(Extracted data entries)
(* ===== verification/App.v ===== *)
(** * The running proxy (src/src/app.rs, src/src/proxy.rs, src/src/server.rs, src/src/resolve.rs)

    The state requests share, and the operations on it that decide whether a connection opens and
    how long it lives: admission, recording the opening and the end, ending connections whose
    sign-in ended, and revoking accounts the directory no longer allows. Each runs under the import
    gate, so it acts on one database. The wall clock and the monotonic clock are arguments. *)

From S2P Require Import Prelude Tables Text Utf8 Store Policy Auth Live Vault Directory.
Local Open Scope Z_scope.

Record RevocationHealth := mkRevocation {
  last_run : option Z;
  last_ok : option Z;
  rev_error : option string;
  rev_checked : Z;
  rev_unread : list string;
}.

(** An uploaded archive's data, and when it came (src/src/migrate.rs). *)
Record PendingImport := mkPending { blob : bytes; uploaded : Z }.

Record App := mkApp {
  store_ : Db;
  live : LiveSessions;
  tickets : Tickets;
  generation : Z;
  revocation : RevocationHealth;
  vault_ : Vault;
  throttle : Throttle;
  address_throttle : Throttle;
  preferred : nat;
  imports : gmap string PendingImport;
}.

Definition with_store db a := mkApp db (live a) (tickets a) (generation a) (revocation a) (vault_ a) (throttle a) (address_throttle a) (preferred a) (imports a).
Definition with_live l a := mkApp (store_ a) l (tickets a) (generation a) (revocation a) (vault_ a) (throttle a) (address_throttle a) (preferred a) (imports a).
Definition with_tickets t a := mkApp (store_ a) (live a) t (generation a) (revocation a) (vault_ a) (throttle a) (address_throttle a) (preferred a) (imports a).
Definition with_generation g a := mkApp (store_ a) (live a) (tickets a) g (revocation a) (vault_ a) (throttle a) (address_throttle a) (preferred a) (imports a).
Definition with_revocation r a := mkApp (store_ a) (live a) (tickets a) (generation a) r (vault_ a) (throttle a) (address_throttle a) (preferred a) (imports a).
Definition with_vault v a := mkApp (store_ a) (live a) (tickets a) (generation a) (revocation a) v (throttle a) (address_throttle a) (preferred a) (imports a).
Definition with_throttle t a := mkApp (store_ a) (live a) (tickets a) (generation a) (revocation a) (vault_ a) t (address_throttle a) (preferred a) (imports a).
Definition with_address_throttle t a := mkApp (store_ a) (live a) (tickets a) (generation a) (revocation a) (vault_ a) (throttle a) t (preferred a) (imports a).
Definition with_preferred p a := mkApp (store_ a) (live a) (tickets a) (generation a) (revocation a) (vault_ a) (throttle a) (address_throttle a) p (imports a).
Definition with_imports i a := mkApp (store_ a) (live a) (tickets a) (generation a) (revocation a) (vault_ a) (throttle a) (address_throttle a) (preferred a) i.

(** Called by an import, under the exclusive gate. *)
Definition bump_generation (a : App) : App := with_generation (wrap 64 (generation a + 1)) a.

(** ** The stored flags *)

Definition META_FROZEN : string := "frozen".
Definition META_FREEZE_PENDING : string := "freeze_pending".

Definition frozen (db : Db) : bool :=
  match fst (flag META_FROZEN db) with Ok b => b | Err _ => false end.

(** A freeze whose export never handed over its archive is lifted when the service starts. *)
Definition lift_stranded_freeze (now : Z) : store bool :=
  pending ← flag META_FREEZE_PENDING;
  if negb pending then mret false
  else
    _ ← set_flag META_FROZEN false;
    _ ← set_flag META_FREEZE_PENDING false;
    _ ← audit now "system" "unfreeze" "the export that froze this proxy did not finish";
    mret true.

(** ** Configuration and stored values *)

(** What requests read of the configuration: the directory's section, the accounts that are always
    administrators, whether local accounts may sign in, whether the listener speaks HTTPS, whether
    files are scanned, and the servers that seed an empty database. *)
Record Cfg := mkCfg {
  c_directory : option DirectoryConfig;
  c_admins : list string;
  allow_local_accounts : bool;
  secure_cookies : bool;
  scanning : bool;
  c_target : list (string * string * Z);
}.

Definition META_DIRECTORY_PASSWORD : string := "directory_password".
Definition AAD_DIRECTORY_PASSWORD : bytes := String.list_byte_of_string "directory service password".
Definition META_INSTANCE : string := "instance".
Definition META_SEEDED : string := "seeded_from_config".

(** This database's instance, empty where it has none. *)
Definition instance (db : Db) : string :=
  match fst (meta_get META_INSTANCE db) with
  | Ok (Some v) => from_utf8_lossy v
  | _ => ""
  end.

(** A new instance; [random] is what the operating system gave for the token. *)
Definition new_instance (random : bytes) : store unit :=
  meta_set META_INSTANCE (take 32 (String.list_byte_of_string (random_token random))).

(** [[[target]]] entries become servers in an "Imported" group, once, into an empty database; each
    comes with the incarnation its row would be given, drawn for it. *)
Definition seed_from_config (now : Z) (cfg : Cfg) (rnds : nat → Z) : store unit :=
  if decide (c_target cfg = []) then mret ()
  else
    seeded ← flag META_SEEDED;
    if seeded : bool then mret () else
    empty ← servers_empty;
    if negb empty then mret () else
    counts ← servers_import
      (imap (fun i t => (rnds i, mkImportRow t.1.1 t.1.2 (Some t.2) (Some (Some "Imported"%string)) None)) (c_target cfg));
    _ ← set_flag META_SEEDED true;
    audit now "system" "servers.seed" (pretty counts.1 +:+ " server(s) from config.toml").

Section configuration.
Context {U : Unicode} {C : Crypto}.

(** [Config::is_bootstrap_admin] and [App::is_admin]. *)
Definition is_bootstrap_admin (cfg : Cfg) (name : string) : bool :=
  existsb (fun a => bool_decide (a = name)) (omap normalize_username (c_admins cfg)).

Definition app_is_admin (cfg : Cfg) (u : User) : bool := is_admin u || is_bootstrap_admin cfg (username u).

(** The directory, when it has a service account for lookups. *)
Definition lookup_directory (cfg : Cfg) : option DirectoryConfig :=
  d ← c_directory cfg; if has_service_account d then Some d else None.

(** The service account's password, sealed under the master key. *)
Definition directory_password (a : App) : result VaultError (option string) :=
  match fst (meta_get META_DIRECTORY_PASSWORD (store_ a)) with
  | Err e => Err (VStore e)
  | Ok None => Ok None
  | Ok (Some blob) =>
      plain ← open_value (vault_ a) AAD_DIRECTORY_PASSWORD blob;
      Ok (Some (from_utf8_lossy plain))
  end.

Definition set_directory_password (password : string) (random : option bytes) : M App VaultError unit := fun a =>
  match seal_value (vault_ a) AAD_DIRECTORY_PASSWORD (String.list_byte_of_string password) random with
  | Err e => (Err e, a)
  | Ok blob => (Ok (), with_store (snd (meta_set META_DIRECTORY_PASSWORD blob (store_ a))) a)
  end.

Definition directory_password_set (db : Db) : bool :=
  bool_decide (is_Some (t_meta db !! META_DIRECTORY_PASSWORD)).
End configuration.

(** A vault operation on the running proxy. *)
Definition on_vault {A} (m : V A) : M App VaultError A := fun a =>
  let '(r, (db, v)) := m (store_ a, vault_ a) in (r, with_vault v (with_store db a)).

Definition reset_credential_store `{K : KeyProtector} (r_key r_wrap : option bytes) : M App VaultError Z :=
  on_vault (vault_reset [META_DIRECTORY_PASSWORD] r_key r_wrap).

(** ** Admission *)

Inductive Refusal :=
  | TicketUnknown
  | TicketOtherUser
  | SignInEnded
  | NoSuchServer
  | NotAssigned
  | WrongServer
  | StoreFailed
  | Superseded.

(** A connection: who opened it, under which sign-in, and its entry in the registry. *)
Record Session := mkSession { s_user : Z; s_name : string; s_token_hash : bytes; s_live_id : Z }.

(** [Session::admit], at this wall-clock and monotonic time. *)
Definition admit_session (s : Session) (target_id proxy_auth : string) (now at_ : Z) (a : App) :
    result Refusal Server * App :=
  if decide (generation_of (s_live_id s) (live a) ≠ Some (generation a)) then (Err Superseded, a)
  else
    let '(redeemed, ts) := redeem_at proxy_auth at_ (tickets a) in
    let a := with_tickets ts a in
    match redeemed with
    | None => (Err TicketUnknown, a)
    | Some t =>
        if decide (ticket_user t ≠ s_user s) then (Err TicketOtherUser, a)
        else
          let a := with_live (set_server (s_live_id s) (ticket_server t) (live a)) a in
          match fst (session_user (s_token_hash s) now (store_ a)) with
          | Err _ => (Err StoreFailed, a)
          | Ok None => (Err SignInEnded, a)
          | Ok (Some u) =>
              if decide (user_id u ≠ s_user s) then (Err SignInEnded, a)
              else
                match fst (resolve (s_user s) target_id (store_ a)) with
                | Err (PDenied NoSuchTarget) => (Err NoSuchServer, a)
                | Err (PDenied NotPermitted) => (Err NotAssigned, a)
                | Err (PStore _) => (Err StoreFailed, a)
                | Ok target =>
                    if decide (server_id target ≠ ticket_server t) then (Err WrongServer, a)
                    else
                      match fst (incarnations (s_user s) (server_id target) (store_ a)) with
                      | Err _ => (Err StoreFailed, a)
                      | Ok None => (Err NoSuchServer, a)
                      | Ok (Some rows) =>
                          (Ok target, with_live (set_incarnations (s_live_id s) rows (live a)) a)
                      end
                end
          end
    end.

(** [Session::record_open]: false, and nothing written, when an import came between. *)
Definition record_open (s : Session) (target : Server) (addr : string) (now : Z) (a : App) : bool * App :=
  if decide (generation_of (s_live_id s) (live a) ≠ Some (generation a)) then (false, a)
  else
    (true, with_store (snd (audit now (s_name s) "session.open"
       (server_name target +:+ " (" +:+ host target +:+ " -> " +:+ addr +:+ ")") (store_ a))) a).

(** [record_end]: the end of an established session, in the database it was opened in. *)
Definition record_end (e : Ended) (now : Z) (a : App) : App :=
  match e_established e, e_server e, e_incarnations e with
  | true, Some server, Some (user_row, server_row) =>
      if decide (e_generation e ≠ generation a) then a
      else with_store (snd (session_ended (e_user e) user_row server server_row now (store_ a))) a
  | _, _, _ => a
  end.

(** The end of [Session::run], however it ended. *)
Definition close (s : Session) (now : Z) (a : App) : App :=
  let '(e, l) := remove (s_live_id s) (live a) in
  let a := with_live l a in
  match e with Some e => record_end e now a | None => a end.

(** ** Names to addresses (src/src/resolve.rs) *)

Inductive ResolveError :=
  | Failed (source : string)
  | NoAddress
  | Ambiguous (addrs : list string).

(** Exactly one address, or an error; [lookup] is what the resolver gave. *)
Definition resolve_one (lookup : result string (list string)) : result ResolveError string :=
  match lookup with
  | Err e => Err (Failed e)
  | Ok [] => Err NoAddress
  | Ok [a] => Ok a
  | Ok l => Err (Ambiguous l)
  end.

(** ** Sign-ins that ended (src/src/server.rs) *)

(** Whether the connection's sign-in is gone; a store error ends nothing. *)
Definition orphaned (now : Z) (db : Db) (c : Z * Z * bytes) : bool :=
  match fst (session_user c.2 now db) with
  | Ok (Some u) => negb (bool_decide (user_id u = c.1.2))
  | Ok None => true
  | Err _ => false
  end.

Definition end_orphaned_connections (now : Z) (a : App) : nat * App :=
  let stale := (fun c => c.1.1) <$> List.filter (orphaned now (store_ a)) (connections (live a)) in
  let '(n, l) := end_ids stale (live a) in
  (n, with_live l a).

(** ** Revocation *)

(** Directory users to re-check: everyone with a sign-in session, and everyone with a connection. *)
Definition users_to_check (now : Z) (a : App) : result StoreError (list User) :=
  match fst (directory_users_with_sessions now (store_ a)) with
  | Err e => Err e
  | Ok users =>
      let seen : gset Z := list_to_set (user_id <$> users) in
      let more := elements (user_ids (live a) ∖ seen) in
      Ok (users ++ omap (fun id =>
            match fst (user_by_id id (store_ a)) with
            | Ok (Some u) => if local u then None else Some u
            | _ => None
            end) more)
  end.

Definition revocation_reason (u : User) (account : option Account) : option string :=
  match account with
  | None => Some "the account no longer exists"%string
  | Some acc =>
      if acc_disabled acc then Some "the account is disabled"%string
      else if acc_expired acc then Some "the account has expired"%string
      else match sid u with
           | Some s => if decide (s ≠ acc_sid acc) then Some "the account's SID changed"%string else None
           | None => None
           end
  end.

Record Pass := mkPass { p_checked : Z; p_revoked : Z; p_unread : list string }.
Definition pass_default : Pass := mkPass 0 0 [].

(** One user of a pass: what the directory said is applied to the user as they are by now. *)
Definition apply_lookup (now : Z) (checked : User) (name : string)
    (looked_up : result string (option Account)) (pa : Pass * App) : Pass * App :=
  let '(p, a) := pa in
  match looked_up with
  | Err _ => (mkPass (p_checked p) (p_revoked p) (p_unread p ++ [name]), a)
  | Ok account =>
      let p := mkPass (p_checked p + 1) (p_revoked p) (p_unread p) in
      match fst (user_by_id (user_id checked) (store_ a)) with
      | Ok (Some u) =>
          if negb (local u) && bool_decide (username u = username checked) then
            match revocation_reason u account with
            | Some reason =>
                let db := snd (sessions_delete_user (user_id u) (store_ a)) in
                let '(ended, l) := end_user (user_id u) (live a) in
                let db := snd (audit now "system" "revoked" (username u +:+ ": " +:+ reason +:+ "; " +:+
                                 pretty (Z.of_nat ended) +:+ " live session(s) ended") db) in
                (mkPass (p_checked p) (p_revoked p + 1) (p_unread p), with_live l (with_store db a))
            | None => (p, a)
            end
          else (p, a)
      | _ => (p, a)
      end
  end.

(** [apply_lookups]: under a hold, only in the database that was asked about. *)
Definition apply_lookups (now gen : Z) (users : list User)
    (found : list (string * result string (option Account))) (a : App) : Pass * App :=
  if decide (generation a ≠ gen) then (pass_default, a)
  else foldl (fun pa ur => apply_lookup now ur.1 ur.2.1 ur.2.2 pa) (pass_default, a) (zip users found).

(** The health the Migration tab shows, and the log entry for a change of standing. *)
Definition record_revocation (outcome : result string (option Pass)) (at_ : Z) (h : RevocationHealth) :
    option (string * string) * RevocationHealth :=
  let was_failing := bool_decide (is_Some (rev_error h)) in
  match outcome with
  | Ok None => (None, h)
  | Err e =>
      ((if was_failing then None else Some ("revocation.failing"%string, e)),
       mkRevocation (Some at_) (last_ok h) (Some e) (rev_checked h) (rev_unread h))
  | Ok (Some p) =>
      if decide (p_checked p = 0 ∧ p_unread p ≠ []) then
        let e := "none of the " +:+ pretty (len (p_unread p)) +:+ " signed-in account(s) could be looked up" in
        ((if was_failing then None else Some ("revocation.failing"%string, e)),
         mkRevocation (Some at_) (last_ok h) (Some e) (p_checked p) (p_unread p))
      else
        ((if was_failing then Some ("revocation.restored"%string, EmptyString) else None),
         mkRevocation (Some at_) (Some at_) None (p_checked p) (p_unread p))
  end.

▶ WHAT THE TASK REQUIRES: For this exercise, output exactly the lines above from the line with "how long it" to the line with "Definition with_throttle t", counting both, and leave out the rest.

▶ OUTPUT OF THE TASK:
    how long it lives: admission, recording the opening and the end, ending connections whose
    sign-in ended, and revoking accounts the directory no longer allows. Each runs under the import
    gate, so it acts on one database. The wall clock and the monotonic clock are arguments. *)

From S2P Require Import Prelude Tables Text Utf8 Store Policy Auth Live Vault Directory.
Local Open Scope Z_scope.

Record RevocationHealth := mkRevocation {
  last_run : option Z;
  last_ok : option Z;
  rev_error : option string;
  rev_checked : Z;
  rev_unread : list string;
}.

(** An uploaded archive's data, and when it came (src/src/migrate.rs). *)
Record PendingImport := mkPending { blob : bytes; uploaded : Z }.

Record App := mkApp {
  store_ : Db;
  live : LiveSessions;
  tickets : Tickets;
  generation : Z;
  revocation : RevocationHealth;
  vault_ : Vault;
  throttle : Throttle;
  address_throttle : Throttle;
  preferred : nat;
  imports : gmap string PendingImport;
}.

Definition with_store db a := mkApp db (live a) (tickets a) (generation a) (revocation a) (vault_ a) (throttle a) (address_throttle a) (preferred a) (imports a).
Definition with_live l a := mkApp (store_ a) l (tickets a) (generation a) (revocation a) (vault_ a) (throttle a) (address_throttle a) (preferred a) (imports a).
Definition with_tickets t a := mkApp (store_ a) (live a) t (generation a) (revocation a) (vault_ a) (throttle a) (address_throttle a) (preferred a) (imports a).
Definition with_generation g a := mkApp (store_ a) (live a) (tickets a) g (revocation a) (vault_ a) (throttle a) (address_throttle a) (preferred a) (imports a).
Definition with_revocation r a := mkApp (store_ a) (live a) (tickets a) (generation a) r (vault_ a) (throttle a) (address_throttle a) (preferred a) (imports a).
Definition with_vault v a := mkApp (store_ a) (live a) (tickets a) (generation a) (revocation a) v (throttle a) (address_throttle a) (preferred a) (imports a).
Definition with_throttle t a := mkApp (store_ a) (live a) (tickets a) (generation a) (revocation a) (vault_ a) t (address_throttle a) (preferred a) (imports a).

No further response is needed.